Sydney Gedge (16 October 1829 – 6 April 1923) was a British Conservative politician and prominent lay member of the Church of England.

Biography 
Born in North Runcton, Norfolk on 16 October 1829, he was the eldest son of the Rev. Sydney Gedge, and was educated at King Edward's School, Birmingham and Corpus Christi College, Cambridge. He graduated in 1854, and received a first class Moral Sciences Tripos. He married Augusta Herring in 1857. He was a Cambridge Apostle.

He became a solicitor, and senior partner in Gedge, Fisher & Gedge. The company became solicitors to the London School Board in 1870, and Gedge was solicitor to the board for twenty years.

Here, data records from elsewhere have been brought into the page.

(** ** [select] *)
Definition fd_zero (p : ptr) : M St unit := st_fdset p (Some ∅).

(** The checks at the start: [None] when they fail, else the timeout to use. *)
Definition select_timeout (nfd : Z) (timeout : option timeval) : option (option timeval) :=
  if FD_SETSIZE <? nfd then None else
  match timeout with
  | None => Some None
  | Some tv =>
      if (tv_sec tv <? 0) || (tv_usec tv <? 0) || (1000000 <=? tv_usec tv) then None
      else Some (Some (if 31 * 24 * 60 * 60 <? tv_sec tv then Tv (31 * 24 * 60 * 60) (tv_usec tv) else tv))
  end.

(** A plain delay: no descriptors at all. *)
Definition select_delay (fuel : nat) (tv : timeval) (ev_extra : ptr) : coro Z :=
  if (tv_sec tv =? 0) && (tv_usec tv <=? 10000) then
    do! _ <- atom (poll_select fuel 0 None None None (Some tv)); cret 0
  else
    do! until <- atom (pth_timeout (tv_sec tv) (tv_usec tv));
    do! ev <- atom (pth_event (Z.lor PTH_EVENT_TIME PTH_MODE_STATIC) [VPtr select_ev_key_timeout; VTime until]);
    do! ok <- wait_extra ev ev_extra;
    if negb ok then atom (pth_error (-1) EINTR) else cret 0.

(** Suspend until a descriptor is ready, the timeout or an extra event occurs;
    [rc] is the address of the local variable. *)
Definition select_events (nfd : Z) (rfds wfds efds : ptr) (timeout : option timeval) (ev_extra rc : ptr)
  : coro (N * N) :=
  do! ev <- atom (pth_event (Z.lor PTH_EVENT_SELECT PTH_MODE_STATIC)
                    [VPtr select_ev_key_select; VPtr rc; VInt nfd; VPtr rfds; VPtr wfds; VPtr efds]);
  do! ev_timeout <-
    (match timeout with
     | None => cret NULL
     | Some tv =>
         do! until <- atom (pth_timeout (tv_sec tv) (tv_usec tv));
         do! evt <- atom (pth_event (Z.lor PTH_EVENT_TIME PTH_MODE_STATIC) [VPtr select_ev_key_timeout; VTime until]);
         do! _ <- atom (pth_event_concat ev [evt; NULL]);
         cret evt
     end);
  atom (concat_extra ev ev_extra) ;;!
  do! _ <- pth_wait ev;
  (if is_null ev_extra then cret tt else do! _ <- atom (pth_event_isolate ev_extra); cret tt) ;;!
  (match timeout with None => cret tt | Some _ => do! _ <- atom (pth_event_isolate ev_timeout); cret tt end) ;;!
  cret (ev, ev_timeout).

(** The return code once the thread has been woken up. *)
Definition select_result (rfds wfds efds : ptr) (timeout : option timeval) (ev_extra rc ev ev_timeout : ptr)
  : M St Z :=
  do x <- pth_event_status ev;
  if bool_decide (x = PTH_STATUS_FAILED) then pth_error (-1) EBADF else
  do y <- (match timeout with None => ret PTH_STATUS_PENDING | Some _ => pth_event_status ev_timeout end);
  let timed := bool_decide (y = PTH_STATUS_OCCURRED) in
  (if (timed : bool) then fd_zero rfds ;; fd_zero wfds ;; fd_zero efds ;; st_int rc 0 else ret tt) ;;
  if negb (is_null ev_extra) && negb (bool_decide (x = PTH_STATUS_OCCURRED) || timed) then pth_error (-1) EINTR
  else ld ints rc id.

(** Poll the sets directly first; when nothing is ready and the timeout is not
    zero, wait through the scheduler. *)
Definition select_fds (fuel : nat) (nfd : Z) (rfds wfds efds : ptr) (timeout : option timeval) (ev_extra : ptr)
  : coro Z :=
  do! r <- atom (ld_fdset rfds);
  do! w <- atom (ld_fdset wfds);
  do! e <- atom (ld_fdset efds);
  do! (rc, r, w, e) <- atom (poll_select fuel nfd r w e (Some pth_time_zero));
  if rc <? 0 then do! en <- atom (gets errno); atom (pth_error (-1) en) else
  if (0 <? rc) || (match timeout with Some tv => pth_time_cmp tv pth_time_zero =? 0 | None => false end) then
    atom (st_fdset rfds r ;; st_fdset wfds w ;; st_fdset efds e ;; ret rc)
  else
    do! rcp <- atom (new_int (-1));
    do! (ev, ev_timeout) <- select_events nfd rfds wfds efds timeout ev_extra rcp;
    do! v <- atom (select_result rfds wfds efds timeout ev_extra rcp ev ev_timeout);
    atom (drop_int rcp) ;;!
    cret v.

(** The result and the possibly shortened [*timeout]. *)
Definition pth_select_ev (fuel : nat) (nfd : Z) (rfds wfds efds : ptr) (timeout : option timeval) (ev_extra : ptr)
  : coro (Z * option timeval) :=
  pth_implicit_init ;;!
  match select_timeout nfd timeout with
  | None => atom (pth_error (-1, timeout) EINVAL)
  | Some timeout =>
      let delay_only := (nfd =? 0) && is_null rfds && is_null wfds && is_null efds in
      match timeout with
      | Some tv =>
          if delay_only then do! r <- select_delay fuel tv ev_extra; cret (r, timeout) else
          do! r <- select_fds fuel nfd rfds wfds efds timeout ev_extra; cret (r, timeout)
      | None => do! r <- select_fds fuel nfd rfds wfds efds timeout ev_extra; cret (r, timeout)
      end
  end.

Definition pth_select (fuel : nat) (nfds : Z) (rfds wfds efds : ptr) (timeout : option timeval)
  : coro (Z * option timeval) := pth_select_ev fuel nfds rfds wfds efds timeout NULL.

Definition pth_pselect (fuel : nat) (nfds : Z) (rfds wfds efds : ptr) (ts : option timespec) (mask : option (gset Z))
  : coro Z :=
  let tv := (λ ts, Tv (ts_sec ts) (ts_nsec ts ÷ 1000)) <$> ts in
  do! omask <- (match mask with
                | Some ss => do! o <- atom (sigprocmask SIG_SETMASK ss); cret (Some o)
                | None => cret None
                end);
  do! (rv, _) <- pth_select fuel nfds rfds wfds efds tv;
  (match omask with
   | Some o => atom (pth_shield (do _ <- sigprocmask SIG_SETMASK o; ret tt))
   | None => cret tt
   end) ;;!
  cret rv.

(** ** [poll] *)
Definition POLLIN : Z := 1.
Definition POLLPRI : Z := 2.
Definition POLLOUT : Z := 4.
Definition POLLHUP : Z := 16.
Definition POLLNVAL : Z := 32.
Definition POLLRDNORM : Z := 64.
Definition POLLRDBAND : Z := 128.
Definition POLLWRNORM : Z := 256.
Definition POLLWRBAND : Z := 512.
Definition INFTIM : Z := -1.

(** [&pfd[i]] *)
Definition pfd_at (pfd : ptr) (i : nat) : N := (pfd + 8 * N.of_nat i)%N.
Definition set_revents (z : Z) (p : pollfd) : pollfd := Pollfd (pfd_fd p) (pfd_events p) z.

(** The sets that the conversion of the array builds, and the largest descriptor. *)
Record poll_sets := PollSets { ps_r : fdset; ps_w : fdset; ps_e : fdset; ps_x : fdset; ps_max : Z }.

Definition fd_set_if (c : bool) (fd : Z) (f : fdset) : M St fdset :=
  if c then lift_opt (FD_SET fd f) else ret f.

Definition poll_add (p : pollfd) (x : poll_sets) : M St poll_sets :=
  let fd := pfd_fd p in let ev := pfd_events p in
  do valid <- pth_util_fd_valid fd;
  if negb valid then
    do xf <- lift_opt (FD_SET fd (ps_x x)); ret (PollSets (ps_r x) (ps_w x) (ps_e x) xf (ps_max x))
  else
  do r <- fd_set_if (has ev (Z.lor POLLIN POLLRDNORM)) fd (ps_r x);
  do w <- fd_set_if (has ev (Z.lor (Z.lor POLLOUT POLLWRNORM) POLLWRBAND)) fd (ps_w x);
  do e <- fd_set_if (has ev (Z.lor POLLPRI POLLRDBAND)) fd (ps_e x);
  let any := has ev (foldr Z.lor 0 [POLLIN; POLLOUT; POLLPRI; POLLRDNORM; POLLRDBAND; POLLWRNORM; POLLWRBAND]) in
  ret (PollSets r w e (ps_x x) (if (ps_max x <=? fd) && any then fd else ps_max x)).

(** [for (i = 0; i < nfd; i++)] of the conversion *)
Fixpoint poll_convert (n i : nat) (pfd : ptr) (x : poll_sets) : M St poll_sets :=
  match n with
  | O => ret x
  | S n' =>
      do p <- ldu pollfds (pfd_at pfd i) id;
      do x <- poll_add p x;
      poll_convert n' (S i) pfd x
  end.

(** [recv(fd, data, 64, MSG_PEEK)] failed because the peer hung up. *)
Definition poll_hup (fd : Z) : M St bool :=
  do rc <- kcall_errno (k_peek fd 64);
  do e <- gets errno;
  ret ((rc =? -1) && ((e =? ESHUTDOWN) || (e =? ECONNRESET) || (e =? ECONNABORTED) || (e =? ENETRESET))).

(** The bits of [events] in [bits] that are asked for. *)
Definition asked (ev : Z) (bits : list Z) : Z := foldl (λ a b, if has ev b then Z.lor a b else a) 0 bits.

(** [revents] of one entry, and whether it counts. *)
Definition poll_entry (p : pollfd) (x : poll_sets) : M St (Z * Z) :=
  let fd := pfd_fd p in let ev := pfd_events p in
  do in_x <- lift_opt (FD_ISSET fd (ps_x x));
  if (in_x : bool) then ret (if 0 <=? fd then (POLLNVAL, 1) else (0, 0)) else
  if ps_max x =? -1 then ret (0, 0) else
  do in_r <- lift_opt (FD_ISSET fd (ps_r x));
  if (in_r : bool) then
    let rev := asked ev [POLLIN; POLLRDNORM] in
    do hup <- poll_hup fd;
    ret (if (hup : bool) then Z.lor (Z.land (Z.land rev (Z.lnot POLLIN)) (Z.lnot POLLRDNORM)) POLLHUP else rev, 1)
  else
  do in_w <- lift_opt (FD_ISSET fd (ps_w x));
  if (in_w : bool) then ret (asked ev [POLLOUT; POLLWRNORM; POLLWRBAND], 1) else
  do in_e <- lift_opt (FD_ISSET fd (ps_e x));
  if (in_e : bool) then ret (asked ev [POLLPRI; POLLRDBAND], 1) else ret (0, 0).

(** [for (i = 0; i < nfd; i++)] of the result *)
Fixpoint poll_results (n i : nat) (pfd : ptr) (x : poll_sets) (count : Z) : M St Z :=
  match n with
  | O => ret count
  | S n' =>
      do p <- ldu pollfds (pfd_at pfd i) id;
      do (rev, c) <- poll_entry p x;
      stu pollfds upd_pollfds (pfd_at pfd i) (set_revents rev) ;;
      poll_results n' (S i) pfd x (count + c)
  end.

(** The timeout in milliseconds as a [struct timeval]; [None]: refused. *)
Definition poll_timeout (timeout : Z) : option (option timeval) :=
  if timeout =? 0 then Some (Some (Tv 0 0))
  else if timeout =? INFTIM then Some None
  else if 0 <? timeout then Some (Some (Tv (timeout / 1000) (timeout mod 1000 * 1000)))
  else None.

(** The sets are local variables whose addresses go to [pth_select_ev]. *)
Definition poll_select_ev (fuel : nat) (x : poll_sets) (tv : option timeval) (ev_extra : ptr)
  : coro (Z * poll_sets) :=
  do! r <- atom (new_fdset (ps_r x));
  do! w <- atom (new_fdset (ps_w x));
  do! e <- atom (new_fdset (ps_e x));
  do! (rc, _) <- pth_select_ev fuel (ps_max x + 1) r w e tv ev_extra;
  do! rf <- atom (ld fdsets r id);
  do! wf <- atom (ld fdsets w id);
  do! ef <- atom (ld fdsets e id);
  atom (drop_fdset r ;; drop_fdset w ;; drop_fdset e) ;;!
  cret (rc, PollSets rf wf ef (ps_x x) (ps_max x)).

Definition pth_poll_ev (fuel : nat) (pfd : ptr) (nfd timeout : Z) (ev_extra : ptr) : coro Z :=
  pth_implicit_init ;;!
  if is_null pfd then atom (pth_error (-1) EFAULT) else
  if FD_SETSIZE <? nfd then atom (pth_error (-1) EINVAL) else
  match poll_timeout timeout with
  | None => atom (pth_error (-1) EINVAL)
  | Some tv =>
      let n := Z.to_nat nfd in
      do! x <- atom (poll_convert n 0 pfd (PollSets ∅ ∅ ∅ ∅ (-1)));
      if negb (ps_max x =? -1) then
        do! (rc, x) <- poll_select_ev fuel x tv ev_extra;
        if rc <? 0 then do! en <- atom (gets errno); atom (pth_error (-1) en)
        else if rc =? 0 then cret 0
        else atom (poll_results n 0 pfd x 0)
      else atom (poll_results n 0 pfd x 0)
  end.
Definition pth_poll (fuel : nat) (pfd : ptr) (nfd timeout : Z) : coro Z := pth_poll_ev fuel pfd nfd timeout NULL.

Gedge first stood for election to parliament in 1880, but failed to be elected at Cambridge. Five years later he was the Conservative candidate for Luton, but again was unsuccessful. In 1886 he was elected as one of two Conservative Members of Parliament (MPs) for Stockport, but was defeated at the subsequent 1892 general election. He returned to the House of Commons in 1895 as member for Walsall, defeating the sitting Liberal Arthur Hayter. In 1900 Hayter regained the Walsall seat, ending Gedge's parliamentary career. In November 1900 he was elected a member of the London School Board. He was defeated when he was a candidate for the London County Council in 1901.

Gedge was deeply involved in the Church of England, being a diocesan lay reader of London and Rochester and a member of the House of Laymen of the General Synod. He was a governor of Ridley Hall, Wycliffe Hall, Westfield College for Women, and Christ's Hospital, and Chairman of Henley's Telegraph Works Co. He was also an enthusiastic member of the Church Missionary Society. He was a member of the Carlton Club and the Junior Constitutional Club.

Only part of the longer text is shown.